Everything About Cryptocurrencies You Ever Wanted To Know
Cryptocurrency is considered to be the money of the 21st century, which holds a lot of power for the future. This is a digital currency which is made of cryptographic protocols due to which transactions are secure, and there is no chance of faking transactions. The best part of cryptocurrency is that any authority does not control it. Due to the decentralization of blockchain, cryptocurrency is out of the control of governments and banks, theoretically. These days cryptocurrency transactions are easier for both security and privacy purposes. The charges required for transfer is very minimum and is called the processing fees.
Cryptocurrency has become a global phenomenon due to globalization and the rise of the internet. Even though today, many people are not aware of the importance of cryptocurrency. The reason why they are not mindful is they do not understand how it works. Cryptocurrency confuses some people, causes fear for others and has captured the minds of a growing number.
Bankers, consultants and developers who have minimal knowledge about cryptocurrency are working hard to gain understanding about it. Just look at JP Morgan’s foray into the space. Sometimes it has been found that they do not even understand the basic concept of cryptocurrency. To understand what it is we have to go to its origin.
The origin of cryptocurrencies
Cryptocurrency is a side product of digital cash and was invented by Satoshi Nakamoto. The inventor has also developed Bitcoin, and it is one of the most crucial cryptocurrencies to date. In the year 2008, he had an idea of Peer to peer electronic cash transfer. He wanted to invent something which made people transfer money more securely.
Announcing the release of Bitcoin, he said that this was a new way of electronic cash transfer method which was recently released without any Central authority or server. In the 90s, there were many on successful attempts digital money, but they have failed dramatically, so hence decentralized digital cash system by Satoshi Nakamoto was the need of the hour.

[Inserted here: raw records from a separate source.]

Lemma tokenize_signed_group (e : term) :
  literals_ok e = true ->
  minus_after_paren (term_tokens 1 e) = false ->
  tokenize_string ("-(" ++ term_text e ++ ")")%string
  = Ok ("-"%string :: "("%string :: term_tokens 1 e ++ [")"%string]).
Proof.
  intros Hok Hminus.
  assert (Hread : readable "(" (term_tokens 1 e ++ [")"%string]) = true).
  { apply (readable_term e Hok); [reflexivity | |].
    - now rewrite paren_then_minus_snoc, paren_then_minus_start.
    - intros last _ _. reflexivity. }
  unfold term_text. rewrite <- join_snoc. unfold tokenize_string.
  rewrite remove_spaces_append, (remove_spaces_readable _ _ Hread).
  change (remove_spaces "-(") with "-("%string.
  set (tokens := term_tokens 1 e ++ [")"%string]) in *.
  destruct (read_tokens tokens "(" "-(" ["-"; "("]%string EmptyString Hread)
    as (scanned & current_number & Hrun & Hflush).
  { unfold reading. change (literal "(") with false. cbv iota.
    split; [reflexivity|]. right. exists "("%char. now split. }
  cbn [String.length] in Hrun.
  assert (Hstart :
    tokenize_from ("-(" ++ join tokens)%string 0 ("-(" ++ join tokens)%string
      ([], EmptyString)
    = tokenize_from ("-(" ++ join tokens)%string 2 (join tokens)
        (["-"; "("]%string, EmptyString)).
  { change (tokenize_from ("-(" ++ join tokens)%string 0
              ("-(" ++ join tokens)%string ([], EmptyString))
      with (tokenize_from (EmptyString ++ String "-" ("(" ++ join tokens))%string
              (String.length EmptyString) (String "-" ("(" ++ join tokens)%string)
              ([], EmptyString)).
    rewrite (scan_negative EmptyString ("(" ++ join tokens) [] EmptyString
               (or_introl eq_refl)).
    rewrite (proj1 (scan_sign_token "(" eq_refl)). reflexivity. }
  rewrite Hstart, Hrun. cbn [bind]. now rewrite Hflush.
Qed.

(** X13.  A [-] at the start of the text before a parenthesised expression
    negates it.  For an expression [e] over the five operators whose literals
    [float] reads and whose written form has no operator [-] right after a
    [)], the sign becomes an operator with one operand: the postfix form of
    [-(e)] is that of [e] followed by [-], and the evaluation of [-(e)] is
    [0.0 - v] for the value [v] of [e] (so [0.0], not [-0.0], for a zero). *)
Theorem leading_minus_negates (math_pow : float -> float -> result float)
    (e : term) :
  literals_ok e = true ->
  minus_after_paren (term_tokens 1 e) = false ->
  infix_to_rpn ("-(" ++ term_text e ++ ")")%string
  = Ok (term_rpn e ++ ["-"%string]) /\
  evaluate_expression math_pow ("-(" ++ term_text e ++ ")")%string
  = (v <- term_value math_pow e ;; Ok (0 - v)%float).
Proof.
  intros Hok Hminus.
  assert (Hrpn : infix_to_rpn ("-(" ++ term_text e ++ ")")%string
                 = Ok (term_rpn e ++ ["-"%string])).
  { unfold infix_to_rpn. rewrite (tokenize_signed_group e Hok Hminus).
    cbn [bind]. unfold rpn_of_tokens.
    change (convert_tokens
              ("-"%string :: "("%string :: term_tokens 1 e ++ [")"%string])
              ([], []))
      with (st <- convert_token "-" ([], []) ;;
            convert_tokens (["("%string] ++ term_tokens 1 e ++ [")"%string]) st).
    change (convert_token "-" ([], [])) with (Ok (@nil string, ["-"%string])).
    cbn [bind].
    assert (Hgroup : reads (["("%string] ++ term_tokens 1 e ++ [")"%string]) 2
                       [] (term_rpn e)).
    { apply (reads_parenthesized _ (term_pending 1 e) _ 2 0).
      - eapply Forall_impl; [|apply (term_pending_at_least e 1)].
        intros token. apply at_least_weaken. lia.
      - apply (reads_weaken _ _ _ 0 (threshold 1)); [lia | now apply reads_term]. }
    destruct (Hgroup [] [] ["-"%string] eq_refl) as (output & Hrun & Hout).
    rewrite app_nil_r in Hrun, Hout.
    rewrite Hrun. cbn [convert_tokens bind]. rewrite pop_all_app.
    now rewrite Hout. }
  split; [exact Hrpn|].
  unfold evaluate_expression. rewrite Hrpn. cbn [bind]. unfold evaluate_rpn.
  rewrite (evaluate_tokens_term_rpn math_pow e Hok).
  destruct (term_value math_pow e) as [v|err]; reflexivity.
Qed.

Lemma leading_minus_negates_witness :
  evaluate_expression pow_by_multiplication "-(2+3*-4)" = Ok 10%float.
Proof.
  apply (leading_minus_negates pow_by_multiplication
           (Apply Plus (Number "2") (Apply Times (Number "3") (Number "-4"))));
    reflexivity.
Defined.

(** ** A parenthesis that is not closed, and a number after [)-] *)

Lemma paren_then_minus_append (previous : string) (tokens rest : list string) :
  paren_then_minus previous (tokens ++ rest)
  = paren_then_minus previous tokens
    || paren_then_minus (List.last tokens previous) rest.
Proof.
  revert previous; induction tokens as [|token tokens IH]; intros previous.
  - reflexivity.
  - cbn [app paren_then_minus]. now rewrite IH, last_cons, orb_assoc.
Qed.

Lemma evaluate_left_paren (math_pow : float -> float -> result float)
    (v : float) :
  evaluate_tokens math_pow ["("%string] [v] = Ok [].
Proof. reflexivity. Qed.
(** ** TX *)

(** The [erpc_dprintf] and [dpath_dprintf] lines only print and are left
    out. *)
Definition enqueue_pkt_tx_burst_st
    (routing_info tx_msgbuf offset data_bytes : Z) : M unit :=
  ic ← in_creator; cassert ic ;;
  cassert (negb (routing_info =? nullptr) && negb (tx_msgbuf =? nullptr)) ;;
  i ← gets (λ s, tx_batch_i (rpc s));
  cassert (i <? kPostlist) ;;
  update_item i (item_set_routing_info routing_info) ;;
  update_item i (item_set_msg_buffer tx_msgbuf) ;;
  update_item i (item_set_offset offset) ;;
  update_item i (item_set_data_bytes data_bytes) ;;
  (if kFaultInjection then
     f ← gets (λ s, faults (rpc s));
     if drop_tx_local f && (drop_tx_local_countdown f =? 0) then
       update_item i (item_set_drop true) ;;
       modify_rpc (λ r, Rpc_set_faults (faults_set_drop_tx_local false (faults r)) r)
     else if drop_tx_local f then
       cassert (0 <? drop_tx_local_countdown f) ;;
       modify_rpc (λ r,
         Rpc_set_faults
           (faults_set_drop_tx_local_countdown
              (size_t_wrap (drop_tx_local_countdown (faults r) - 1)) (faults r)) r) ;;
       update_item i (item_set_drop false)
     else
       update_item i (item_set_drop false)
   else
     it ← load_item i; cassert (negb (drop it))) ;;
  update_msgbuf tx_msgbuf
    (λ m, MsgBuffer_set_pkts_queued (size_t_wrap (pkts_queued m + 1)) m) ;;
  modify_rpc (λ r, Rpc_set_tx_batch_i (size_t_wrap (tx_batch_i r + 1)) r) ;;
  i' ← gets (λ s, tx_batch_i (rpc s));
  if i' =? kPostlist then
    transport_tx_burst kPostlist ;;
    modify_rpc (Rpc_set_tx_batch_i 0)
  else ret tt.
(** * Print Studio backend: pricing engine and quote creation

    A shallow embedding of [main.py] (the [/price] and [/quotes] handlers)
    and of [schemas.py] (the [Service] and [QuoteRequest] models), with the
    properties of the pricing formula proved over it.

    Python's [float] is IEEE 754 binary64.  It is modelled by the Standard
    Library's [spec_float] at precision 53 and maximal exponent 1024, so
    every product, sum and quotient below is the correctly rounded one
    (round to nearest, ties to even), exactly as the interpreter computes
    it.  Python's [int] is unbounded and is modelled by [Z]; a [str] is
    held as the [string] of its UTF-8 encoding, its length being counted
    in characters by [str_len]; a dictionary is a [gmap].  An exception is
    a value of [exn], and a function that may raise returns a [result]. *)

From Stdlib Require Import ZArith List Ascii String Bool Lia.
From Stdlib Require Import Floats.SpecFloat.
From stdpp Require Import base option gmap strings pretty.

Local Open Scope string_scope.
Local Open Scope Z_scope.

(** ** Binary64 arithmetic *)

Module F64.

Definition prec : Z := 53.
Definition emax : Z := 1024.

Definition float : Type := spec_float.

Definition add : float -> float -> float := SFadd prec emax.
Definition mul : float -> float -> float := SFmul prec emax.
Definition div : float -> float -> float := SFdiv prec emax.

(** Comparisons are the IEEE ones: any comparison with a NaN is false. *)
Definition leb : float -> float -> bool := SFleb.
(** * Campus wallet ledger: a shallow embedding of the wallet router

  The development follows [server/routers/wallet] (the tRPC wallet router) and
  [db/schema-wallet] (the drizzle tables and the zod input schemas).

  - SQL tables are lists of rows; [select ... where ... limit 1] is [find],
    [update ... set ... where] maps over the rows, [insert] appends and fails
    on a duplicate value of a [unique()] column.
  - [integer] columns are [Z]. The columns are 32-bit in the store, which
    refuses a value outside the range: that is checked for the balances
    that [verifyFunding], [transfer] and [payMerchant] credit and for the
    counters of a merchant. It is not checked for the balances a debit
    writes (the router has compared the debit with the available balance
    before) nor for the scan counter of a QR code. JavaScript numbers that
    hold integers are [Z] too; the places where the router multiplies by a
    decimal literal and calls [Math.round] go through IEEE-754 binary64
    ([SpecFloat]).
  - Foreign keys: the caller is a row of [users] (the session is read from
    that table) and a wallet, bank account or recipient the router writes a
    reference to has just been read. The one reference written without its
    target having been read is [merchant_id] in [payMerchant], and it is
    checked.
  - [select ... limit 1] without an order returns the first matching row of
    the list; the keys the router selects on are unique in the schema.
  - A procedure is a computation in a state-and-exception monad over the
    store; [db.transaction] commits the body's writes or restores the store.
  - [setTimeout] callbacks are kept as data ([Timer]) in the process state
    and run by [runTimer].
  - What the router obtains from outside (bcrypt, the clock, random bytes,
    the payment gateway's answers, [parseInt]) is a parameter.
  - The resolvers are modelled from the point where tRPC has authenticated
    the caller and the rate limiter has let the request through; the zod
    input schema is the first step of each procedure.
  - Free-form columns that no balance computation reads (description,
    metadata, currency, device info) are left out of the rows. *)

From Stdlib Require Import ZArith List Bool String Ascii Lia DecimalString.
From Stdlib Require Import Floats.SpecFloat.
From Stdlib Require DecimalZ.
Import ListNotations.

Local Open Scope string_scope.
Local Open Scope list_scope.
Local Open Scope Z_scope.

(** ** JavaScript numbers *)

Module JS.

Definition prec : Z := 53.
Definition emax : Z := 1024.

(** A JavaScript number: an IEEE-754 binary64 value. *)
Definition Number : Type := spec_float.

(** The number an integer literal or an integer-valued variable denotes. *)
Definition of_int (z : Z) : Number := binary_normalize prec emax z 0 false.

Now we need to understand that how can we keep a Census of all the records of the transactions. As any Central network was absent, the peer network had to work on minor balance, and if the system disagreed, everything was broken. Nobody believes that without Central authority consensus could be achieved. Hence Santoshi proved everyone wrong, and his major innovation was achieving consensus without a central authority. Today cryptocurrency is the result of the solution which proves the world wrong and provided fascinating and ceiling solutions all over the globe.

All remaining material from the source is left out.